Exercise -> Each line of the entries below that includes "VarType" belongs in your answer.

··· Data listing ···

(** What a visited struct refers to is visited. *)
Lemma visited_closed fuel st x y :
  run fuel structures = Ok st ->
  rtc (edge structures) x y -> visited st x -> visited st y.
Proof.
  intros H. induction 1 as [|a b c Hab _ IH]; [done|]. intros Va. apply IH.
  pose proof (generateStructs_Ordered _ _ _ _ _ _ H) as [TV _].
  destruct (TV _ Va) as (i & _ & (fields & fm & Hi & _)).
  destruct (edge_descends fuel st a b H Hab i fields Hi) as (j & fields' & _ & Hj).
  destruct (generateStructs_UnitsOf _ _ H) as [processed U].
  destruct (UnitsOf_struct _ _ _ _ _ _ _ _ _ U Hj) as (S & HS & <- & _).
  apply (units_visited _ _ _ _ _ _ U). by apply list_elem_of_fmap_2.
Qed.

(** The fields of a visited struct were all classified. *)
Lemma visited_parses fuel st T f :
  run fuel structures = Ok st ->
  T ∈ structures -> visited st (parser.Name T) -> f ∈ retained (parser.Vars T) ->
  is_Some (parseFieldType (parser.VarType f)).
Proof.
  intros H HT V Hf.
  destruct (generateStructs_UnitsOf _ _ H) as [processed U].
  apply (units_visited _ _ _ _ _ _ U) in V.
  apply list_elem_of_fmap in V as (T' & HN & HT').
  assert (T' = T) as ->.
  { apply (NoDup_fmap_eq parser.Name structures); try done.
    by apply (units_schema _ _ _ _ _ _ U). }
  by apply (units_parse _ _ _ _ _ _ U T f).
Qed.


End RunFacts.

(** X7. The declarations a returned run hands over are the blank line
    followed by the units of a sequence of structs of the schema, one
    whole unit after the other. Each unit depends on its struct and the
    schema only, not on the struct the walk came from; the classifier
    returned on every retained field of these structs; and the structs
    of the sequence are those whose flag is raised. *)
Theorem output_is_units_of_schema
    (JsonTag : string -> string * string) (order : MapOrder) (g : GenerateDTOFromProtoGo)
    (fuel : nat) (structures : list parser.Struct) (st : GenState) :
  generateStructs JsonTag order g fuel structures = Ok st ->
  exists processed,
    (forall S, S ∈ processed ->
       S ∈ structures
       /\ forall f, f ∈ retained (parser.Vars S) -> is_Some (parseFieldType (parser.VarType f)))
    /\ code (log st) = DNewLine :: flat_map (unitDecls JsonTag order g structures) processed
    /\ (forall x, visited st x <-> x ∈ parser.Name <$> processed).
Proof.
  intros H. destruct (generateStructs_UnitsOf _ _ _ _ _ _ H) as [processed [U1 U2 U3 U4]].
  exists processed. split; [|done]. intros S HS. split; [by apply U1|].
  intros f Hf. by eapply U2.
Qed.

Lemma output_is_units_of_schema_witness :
  exists st,
    generateStructs jsonTagModel mapOrderDefault (testGenerator "Envelope") 3 envelopeSchema = Ok st
    /\ exists processed,
         (forall S, S ∈ processed ->
            S ∈ envelopeSchema
            /\ forall f, f ∈ retained (parser.Vars S) ->
                         is_Some (parseFieldType (parser.VarType f)))
         /\ code (log st)
            = DNewLine :: flat_map (unitDecls jsonTagModel mapOrderDefault
                                      (testGenerator "Envelope") envelopeSchema) processed
         /\ (forall x, visited st x <-> x ∈ parser.Name <$> processed).
Proof.
  eexists. split; [vm_compute; reflexivity|].
  apply (output_is_units_of_schema jsonTagModel mapOrderDefault (testGenerator "Envelope") 3
           envelopeSchema).
  vm_compute. reflexivity.
Defined.





(** X10. A visit that returns leaves its struct visited and only adds to the
    state: every name keeps its entry and its struct, no name is added,
    no raised flag is lowered, and the history is extended, never
    rewritten. *)
Theorem visit_only_extends_state
    (JsonTag : string -> string * string) (order : MapOrder) (g : GenerateDTOFromProtoGo)
    (fuel : nat) (cur : parser.Struct) (st st' : GenState) :
  wellKeyed st ->
  genDTORecursive JsonTag order g fuel cur st = Ok st' ->
  Evolves st st' /\ visited st' (parser.Name cur).
Proof.
  intros W H.
  apply (genDTORecursive_Steps _ _ _ anyStruct) in H as [S1 V1]; [|done..].
  split; [|done]. by eapply Steps_Evolves.
Qed.

Lemma visit_only_extends_state_witness :
  let cur := {| parser.Name := "Envelope"; parser.Vars := [var "Items" "[]*Item"] |} in
  exists st',
    genDTORecursive jsonTagModel mapOrderDefault (testGenerator "Envelope") 2 cur
      (initialState envelopeSchema) = Ok st'
    /\ Evolves (initialState envelopeSchema) st' /\ visited st' "Envelope".
Proof.
  intros cur. eexists. split; [vm_compute; reflexivity|].
  apply (visit_only_extends_state jsonTagModel mapOrderDefault (testGenerator "Envelope") 2 cur).
  - apply initialState_wellKeyed.
  - vm_compute. reflexivity.
Defined.

(** X16. When the struct names of the schema are distinct, a field type on
    which the classifier panics stops the whole run as soon as its
    struct is selected or a chain of references leads to it from a
    selected struct: no budget lets the run return, so no file is
    written. *)
Theorem unclassifiable_field_stops_run
    (JsonTag : string -> string * string) (order : MapOrder) (g : GenerateDTOFromProtoGo)
    (structures : list parser.Struct) (S T : parser.Struct) (f : parser.NamedTypeValue)
    (fuel : nat) (st : GenState) :
  NoDup (parser.Name <$> structures) ->
  S ∈ structures -> selected g S = true ->
  rtc (edge structures) (parser.Name S) (parser.Name T) ->
  T ∈ structures -> f ∈ retained (parser.Vars T) ->
  parseFieldType (parser.VarType f) = None ->
  generateStructs JsonTag order g fuel structures <> Ok st.
Proof.
  intros Hnd HS Hsel Hreach HT Hf Hnone H.
  assert (visited st (parser.Name S)) as V.
  { apply (generateLoop_roots_visited JsonTag order g fuel structures (initialState structures));
      try done. apply initialState_wellKeyed. }
  apply (visited_closed JsonTag order g structures Hnd fuel st _ _ H Hreach) in V.
  destruct (visited_parses JsonTag order g structures Hnd fuel st T f H HT V Hf) as [p Hp].
  congruence.
Qed.

Lemma unclassifiable_field_stops_run_witness :
  let schema := [ {| parser.Name := "PingRequest"; parser.Vars := [var "Body" "*Body"] |};
                  {| parser.Name := "Body"; parser.Vars := [var "Tags" "map[string"] |} ] in
  generateStructs jsonTagModel mapOrderDefault (testGenerator "") 5 schema
  <> Ok (initialState schema).
Proof.
  intros schema.
  apply (unclassifiable_field_stops_run jsonTagModel mapOrderDefault (testGenerator "") schema
           {| parser.Name := "PingRequest"; parser.Vars := [var "Body" "*Body"] |}
           {| parser.Name := "Body"; parser.Vars := [var "Tags" "map[string"] |}
           (var "Tags" "map[string")).
  - apply (bool_decide_unpack _). vm_compute. reflexivity.
  - apply list_elem_of_here.
  - reflexivity.
  - apply rtc_once.
    exists {| parser.Name := "PingRequest"; parser.Vars := [var "Body" "*Body"] |},
           (var "Body" "*Body").
    split; [apply list_elem_of_here|]. split; [reflexivity|].
    split; [vm_compute; apply list_elem_of_here|].
    exists false, false, EmptyString. split; [reflexivity|].
    vm_compute. eauto.
  - apply list_elem_of_further, list_elem_of_here.
  - vm_compute. apply list_elem_of_here.
  - reflexivity.
Defined.

(** ** One unit for each name *)

Section CountFacts.

Variable JsonTag : string -> string * string.
Variable order : MapOrder.
Variable g : GenerateDTOFromProtoGo.

Local Abbreviation gen := (genDTORecursive JsonTag order g).
Local Abbreviation WalkSpec := (WalkSpec JsonTag order g eq).
Local Abbreviation VisitSpec := (VisitSpec JsonTag order g).

Lemma flagOf_visited st x : flagOf st x = true <-> visited st x.
Proof.
  unfold flagOf, visited. destruct (manifest st !! x) as [ss|]; split.
  - intros V. by exists ss.
  - by intros (ss' & [= <-] & V).
  - done.
  - by intros (ss' & [=] & _).
Qed.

···

Solution below ->
  is_Some (parseFieldType (parser.VarType f)).
       /\ forall f, f ∈ retained (parser.Vars S) -> is_Some (parseFieldType (parser.VarType f)))
                         is_Some (parseFieldType (parser.VarType f)))
  parseFieldType (parser.VarType f) = None ->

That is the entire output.